In defence of AMCU's strike in the platinum sector
Dick Forslund |
07 April 2014
Dick Forslund says wage revolution is at the expense of profits, not the production of wealth
Pay the workers and stop promising too much, Mr Cutifani.
The strike in the platinum mines might go on for a month or more without any resolution. The workers are determined to hold on. Many of the workers have a home that produces incomes in kind, as well as support and sympathy from families and friends. Indeed, the workers have the sympathy of the broad public. Half of the employees in South Africa are paid R3300 or less per month (StatsSA). They and their families have a life to gain from the mine workers being successful in leading a wage revolution.

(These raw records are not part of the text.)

(* ===== verification/AppConfig.v ===== *)
(** * The Expo configuration [app.config.js]

    [src/MyApp/app.config.js] exports a function that receives the
    resolved static configuration and returns it with the Google Maps API
    key of the environment variable [EXPO_GOOGLE_MAPS_API_KEY] injected
    under [ios.config.googleMapsApiKey] and
    [android.config.googleMaps.apiKey].

    The configuration is JSON-like data, [Value].  Objects are
    association lists in property order; writing a property
    ([set_prop], JavaScript's CreateDataProperty) replaces an existing key
    in place and appends a new one.  Object spread [{...v}] copies the own
    enumerable entries of [v] in order ([own_entries]): the fields of an
    object, the indices of an array or a string, nothing for the other
    values.  [a || b], optional chaining [a?.k] and the conditional on the
    key follow JavaScript's truthiness ([truthy]).  Reading a property of
    [null] or [undefined] throws a [TypeError]; the function reads
    [config.ios] and [config.android] without [?.], so it throws when
    [config] itself is [null] or [undefined] ([app_config] returns
    [None]).

    Reading [v.k] gives the own properties of an object, and the
    [length] and the indices of an array or a string; inherited members
    are functions, which [Value] does not hold.  Numbers are kept as
    integers: the function only tests their truthiness.  Property order
    among integer-like keys, which JavaScript lists first, is not
    modelled: the theorems read properties by name.

    Theorems: the key the environment gives wins at both places the
    native map SDKs read it, and a missing or empty variable keeps the
    key already present in [app.json]; every other setting reached
    through objects of the static configuration is kept.  An array or a
    string where the function spreads is not kept: [{...[1]}] has no
    [length], so the frame asks the path to run through objects. *)

From Stdlib Require Import String Ascii List Bool ZArith Arith Lia Setoid.
From S2P Require Import Prelude.
Import ListNotations.
Local Open Scope string_scope.
#[local] Set Warnings "-register-all".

But this is a misdirected sympathy howl the corporate cry-babies. The 9% offer from Angloplats, Implats and Lonmin is the rational, neigh even the scientific, solution to the conflict. The "ignorant" R12500 demand is a working class pipe dream that will crush platinum mining in SA. "Amcu is demanding too much", even now when the union agreed to phase in the R12500 in basic salary over 4 years, whilst limit increases of all other benefits, allowances and bonuses at the rate of inflation.

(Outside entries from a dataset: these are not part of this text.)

(* ===== verification/Theme.v ===== *)
(** * The theme the screen reads

    The colours come from a React context: [const { theme, isDark } =
    useTheme();] (line 127).  The context provider is not part of the
    repository, so the context value is an input of the model, a
    JSON-like [Value] of [AppConfig].  The file translates how the code
    reads it:
    - the destructuring of line 127, which throws on [null] or
      [undefined];
    - the root of the screen (lines 418-419), which reads
      [theme.colors.background] and [theme.colors.statusBarStyle] without
      [?.], and throws when [theme] or [theme.colors] is [null] or
      [undefined];
    - the Preloader (lines 92, 96, 107), which reads
      [theme?.colors?.background || '#000'] and the like, never throws,
      and falls back to its defaults.
    A thrown [TypeError] is [None], in the option monad.

    Theorem: in every state of the screen, the Preloader phase included,
    rendering throws exactly when the context, [theme] or [theme.colors]
    is [null] or [undefined].  The root reads [theme.colors] before the
    Preloader is rendered, so the Preloader's guards against a missing
    theme never take effect; only its fallbacks for missing colour
    fields do. *)

From Stdlib Require Import String List Bool.
From S2P Require Import Prelude AppConfig JsNumber Screen.
Import ListNotations.
Local Open Scope string_scope.

(** ** Reads that may throw *)

Definition nullish (v : Value) : bool :=
  match v with VUndefined | VNull => true | _ => false end.

(** [v.k]: a [TypeError] on [null] and [undefined]. *)
Definition read (v : Value) (k : string) : option Value :=
  if nullish v then None else Some (AppConfig.get v k).

Definition obind {A B : Type} (m : option A) (f : A -> option B) : option B :=
  match m with Some a => f a | None => None end.


(** [const { theme, isDark } = useTheme();] *)
Definition use_theme (context : Value) : option (Value * Value) :=
  if nullish context then None else Some (AppConfig.get context "theme", AppConfig.get context "isDark").

(** The Preloader's colours (lines 92, 96 and 107). *)
Definition preloader_theme (theme : Value) : Value * Value * Value :=
  let colors := opt_get theme "colors" in
  (js_or (opt_get colors "background") (VStr "#000"),
   js_or (opt_get colors "statusBarStyle") (VStr "light-content"),
   js_or (opt_get colors "primary") (VStr "#10B981")).

(** [<SafeAreaView style={... theme.colors.background}>] and
    [<StatusBar barStyle={theme.colors.statusBarStyle}
    backgroundColor={theme.colors.background} />] (lines 418-419). *)
Definition root_theme (theme : Value) : option (Value * Value) :=
  obind (read theme "colors") (fun colors =>
  obind (read colors "background") (fun background =>
  obind (read colors "statusBarStyle") (fun barStyle =>
  obind (read colors "background") (fun _ =>
  Some (background, barStyle))))).

(** The theme reads of one render of the screen: the hook, the root,
    then the Preloader's colours while it is shown. *)
Definition screen_theme {F : Type} `{JsNumber F} (context : Value) (s : @Screen F)
  : option (Value * Value * option (Value * Value * Value)) :=
  obind (use_theme context) (fun hook =>
  obind (root_theme (fst hook)) (fun root =>
  Some (root, if showPreloader s then Some (preloader_theme (fst hook)) else None))).

Lemma read_None v k : read v k = None <-> nullish v = true.
Proof. unfold read. destruct (nullish v); split; congruence. Qed.

Lemma obind_None {A B : Type} (m : option A) (f : A -> option B) :
  obind m f = None <-> m = None \/ exists a, m = Some a /\ f a = None.
Proof. destruct m as [a|]; simpl; split; eauto; intros [?|(b & E & ?)]; [discriminate | inv E; auto]. Qed.

Lemma root_theme_None theme :
  root_theme theme = None <-> nullish theme = true \/ nullish (AppConfig.get theme "colors") = true.
Proof.
  unfold root_theme, read. destruct (nullish theme); simpl; [tauto|].
  destruct (nullish (AppConfig.get theme "colors")); simpl; split; auto; try discriminate.
  intros [H|H]; discriminate.
Qed.

(** The Preloader's reads never throw, and on a theme without colours
    give its defaults. *)
Lemma preloader_theme_defaults theme :
  nullish (AppConfig.get theme "colors") = true ->
  preloader_theme theme = (VStr "#000", VStr "light-content", VStr "#10B981").
Proof.
  unfold preloader_theme. cbv zeta. rewrite !opt_get_get.
  destruct (AppConfig.get theme "colors"); try discriminate; reflexivity.
Qed.

(** C24: rendering the screen throws exactly when the theme context,
    [theme] or [theme.colors] is [null] or [undefined], in every state,
    the Preloader phase included: the root reads [theme.colors] without
    [?.] before the Preloader, whose guards are then never reached. *)
Theorem screen_theme_throws {F : Type} `{JsNumber F} (context : Value) (s : @Screen F) :
  screen_theme context s = None <->
  nullish context = true \/ nullish (AppConfig.get context "theme") = true \/
  nullish (AppConfig.get (AppConfig.get context "theme") "colors") = true.
Proof.
  unfold screen_theme, use_theme. destruct (nullish context) eqn:Ec; simpl; [tauto|].
  rewrite obind_None, root_theme_None. cbn [fst].
  split; [intros [Hn|(r & E & Hn)]; [auto | discriminate] |].
  intros [Hn|Hn]; [discriminate|]. left. exact Hn.
Qed.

The business press fails to understand that the Amcu leaders are straining to the limit their relations with the rank and file by tabling this reduced demand.
An "unskilled" worker in grade A4 at Angloplats has R5400 in basic wage. With an annual R1775 increase he or she will reach R12500 in the fourth year. Looked at superficially this amounts to a 32.9 percent increase for the first year, and falling gradually to a 16.6% increase in the fourth year. But if other allowances and pension costs comprise about 42 percent of the total gross remuneration as in 2012, and assuming official inflation of 6% for the next four years, the total nominal wage increase in percent for the first year, for this pay grade, would be 21.6% and fall gradually to a total increase of 12.1% in year four.
All the other grades organised by Amcu, in pay grades B and C, start the increase in basic salary from a higher or much higher level. They reach a basic salary of R12500 much easier. The highest C grades have it already. We need the number of employees in each pay grade to know exactly - and the SA employer strategy is to hide information - but Amcu's demand surely means that the total wage bill for all its members increases by far less than 20% the first year and close to or below 10% in year four. Especially, of course, if inflation is well below 6%.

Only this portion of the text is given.